The young lady is among thousands of wananchi who now understand the importance of diagnosing malaria before giving medicine to their children. “I thank God and health service providers, they have opened our eyes regarding malaria testing and other related challenges,” she says.
Adding: “I make sure my children sleep in a treated mosquito net, and when they fall sick, the first thing I do is to take them to hospital for medical examination and later test,” she explained. Despite being keen on using a treated net whenever she goes to bed along with her children, Ms Flora said that she, at times, endures bites of mosquito before bed time.
“Sometimes we are bitten before bed time, and it happens, children remove the net from the bed, so they get bitten,” she says.
According to the Tanzania Malaria Indicator Survey 2017 (TMIS 2017), 76 per cent of each of the households owns at least one mosquito treated net, the prevalence of malaria stands at 24 per cent, surpassing all other regions in the country.
However, Ms Flora admits that things have changed after the USAID Boresha Afya was introduced in their area.

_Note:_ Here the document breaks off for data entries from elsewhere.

(** A packet of the message appends its fragments. *)
Lemma build_packet before total i g m :
  1 <= i -> i + Z.of_nat (length g) <= total + 1 -> total < MAX_SCATTER_ELEMENTS ->
  frag_idx m = i -> Z.of_nat (length (elems m)) = i - 1 -> (frag_total m = total \/ frag_total m = 0 /\ g <> []) ->
  Build_Message_From_Fragments_IT before (packet_bytes total i g) m =
    Ret (if i + Z.of_nat (length g) =? total + 1 then 1 else 0,
         mk_in true (elems m ++ g) (i + Z.of_nat (length g)) total (live m)).
Proof.
  intros Hi Htot H99 Hidx Hel Ht. unfold Build_Message_From_Fragments_IT.
  pose proof (scan_of_packet before total i g (frag_total m) Hi Htot H99 Ht) as Hscan.
  destruct Hscan as (s & -> & Hst & Hf & Hn & Ha). cbn [mbind outcome_bind]. rewrite Hn, Hst.
  set (m1 := mk_in true (elems m) (frag_idx m) total (live m)).
  assert (Hm1 : num_elements m1 = i) by (unfold num_elements; cbn [m1 has_header elems]; lia).
  unfold MAX_SCATTER_ELEMENTS in *.
  assert (Happ : append_frags (length g) (packet_bytes total i g) s (u8 (s_array_idx s + 1)) m1 =
                 Ret (Some (mk_in true (elems m ++ g) (i + Z.of_nat (length g)) total (live m)))).
  { destruct (decide (g = [])) as [->|Hg]; [cbn [length append_frags]; rewrite app_nil_r, Z.add_0_r; unfold m1; by rewrite Hidx|].
    rewrite (Ha Hg), u8_small by lia. replace (i - 1 + 1) with i by lia. by rewrite append_found by (done || unfold MAX_SCATTER_ELEMENTS; lia). }
  rewrite Happ. cbn [mbind outcome_bind frag_idx frag_total].
  rewrite (proj2 (Z.eqb_eq (num_elements _) _)); [done|]. unfold num_elements. cbn [has_header elems frag_idx]. rewrite length_app. lia.
Qed.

She says health services have been improved at Kiganamo Health Centre and that health service providers attend to them within a short time.
“I think the centre has been equipped, this was not like before, the officers are also competent, and we enjoy the services here,” she says. Mr Hussein Idd, a Clinician at Kiganamo Health Centre said the centre has set a convincing record in the period of seven months; a situation that shows clearly that the diseases is under control.

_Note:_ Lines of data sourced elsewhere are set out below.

(* ===== verification/ReliableLink.v ===== *)
(** * ReliableLink: the reliable link layer of daemon/reliable_datagram.c

    One end of a reliable link: the congestion window of packets sent and not
    yet acknowledged, the buffer in front of it, the receiving window with its
    holes, cumulative and negative acknowledgements, retransmission timeouts
    and congestion control.  The fields are those of [Reliable_Data] (link.h)
    with the few globals the functions use; the packets handed to [Link_Send]
    are collected in [wire].  An array of [MAX_WINDOW] cells is a map from the
    index, with the initial cell where nothing was written.  [now] is the clock
    read at the start of a function and [rnd] the value of [rand() % 10].
    Allocation succeeds; lengths are those of a packet body (below 2^15). *)
From Stdlib Require Import SpecFloat.
From stdpp Require Import base list gmap numbers option sets.
From Stdlib Require Import ZArith Lia.
From S2P Require Import Prelude CFloat Events NetTypes.
#[local] Open Scope Z_scope.

Definition MAX_WINDOW : Z := 20000.
Definition MAX_CG_WINDOW : Z := 20000.
Definition MAX_BUFF_LINK : Z := 10000.
Definition DEAD_LINK_CNT : Z := 10.
Definition PACK_MAX_SEQ : Z := 30000.

(** ** Packet types *)
Definition RELIABLE_TYPE : Z := 0x40000000.
Definition ECN_DATA_T1 : Z := 0x00000100.
Definition ECN_DATA_T2 : Z := 0x00000200.
Definition ECN_DATA_T3 : Z := 0x00000300.
Definition ECN_DATA_MASK : Z := 0x00000300.
Definition LINK_ACK_TYPE : Z := 0x00000001.
Definition UDP_DATA_TYPE : Z := 0x00000002.
Definition REL_UDP_DATA_TYPE : Z := 0x00000003.
Definition DATA_MASK : Z := 0x0000007f.
Definition Is_link_ack (t : Z) : bool := Z.land t DATA_MASK =? LINK_ACK_TYPE.

(** ** Cells and packets *)

(** [bc_buff]: the bytes of the message, [None] for a NULL pointer. *)
Record Buffer_Cell := mk_bcell
  { bc_seq : Z; bc_buff : option (list Z); bc_type : Z; bc_len : Z; bc_time : sp_time; bc_resent : bool }.
Definition empty_bcell : Buffer_Cell := mk_bcell 0 None 0 0 (mk_time 0 0) false.

Inductive cell_flag := EMPTY_CELL | RECVD_CELL | NACK_CELL.
#[export] Instance cell_flag_eq_dec : EqDecision cell_flag.
Proof. solve_decision. Defined.

Record Recv_Cell := mk_rcell { rc_flag : cell_flag; nack_sent : sp_time }.
Definition empty_rcell : Recv_Cell := mk_rcell EMPTY_CELL (mk_time 0 0).

(** A packet on the wire: header type, length and loss sequence number, the
    message, and the reliable tail with the negative acknowledgements. *)
Record packet := mk_packet
  { p_type : Z; p_len : Z; p_loss_seq : Z; p_data : list Z;
    p_seq : Z; p_ack : Z; p_nacks : list Z }.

He said the decrease of malaria cases has been contributed by the increased awareness among wananchi on the problem. “We see all these changes because some people are doing a good job from the family level, people are being educated on the danger of malaria and the importance of testing malaria at health centres,” he said.
Mr Idd admits that USAID Boresha Afya has enabled health service providers to attain knowledge and skills on how to handle complicated issues and save lives. “This project helps us a lot at our centre and the entire community, we are happy that it was introduced at a time when we needed the support,” noted Mr Idd.
Uses of MRDTs
Malaria Rapid Diagnosis Test (MRDTs) assists in the diagnosis of malaria by providing evidence of the presence of malaria parasites in human blood. RDTs are an alternative to diagnosis based on clinical grounds or microscopy, particularly where good quality microscopy services cannot be readily provided.
Malaria RDTs were introduced in Tanzania by the Ministry of Health in 2008. The diagnostic test does not require a laboratory setting and can be performed by minimally trained personnel who are not laboratory technicians.
The Acting Regional Medical Officer (RMO) for Kigoma, Mr Kiza Kiseka said MRDTs are very rapid in diagnosing malaria and that the results can be obtained within 20 minutes. The project among other things has helped service providers to open up their mind with new skills and expertise.
The project also has facilitated the availability of MRDTs. With MRDTs the centre has been able to attend to many patients within a short time.
Malaria is a disease transmitted by a mosquito. The mosquito bite introduces parasites from the mosquito’s saliva into a person’s blood. Then, parasites travel to the liver where they mature and reproduce. Only some mosquitoes carry malaria.
The ones that do are called “Anopheles” and they bite mostly at dusk and during the night. Such Mosquitoes must have been infected through a previous blood meal taken from an infected person. Malaria is not transmitted from person to person, except during pregnancy from mother to child.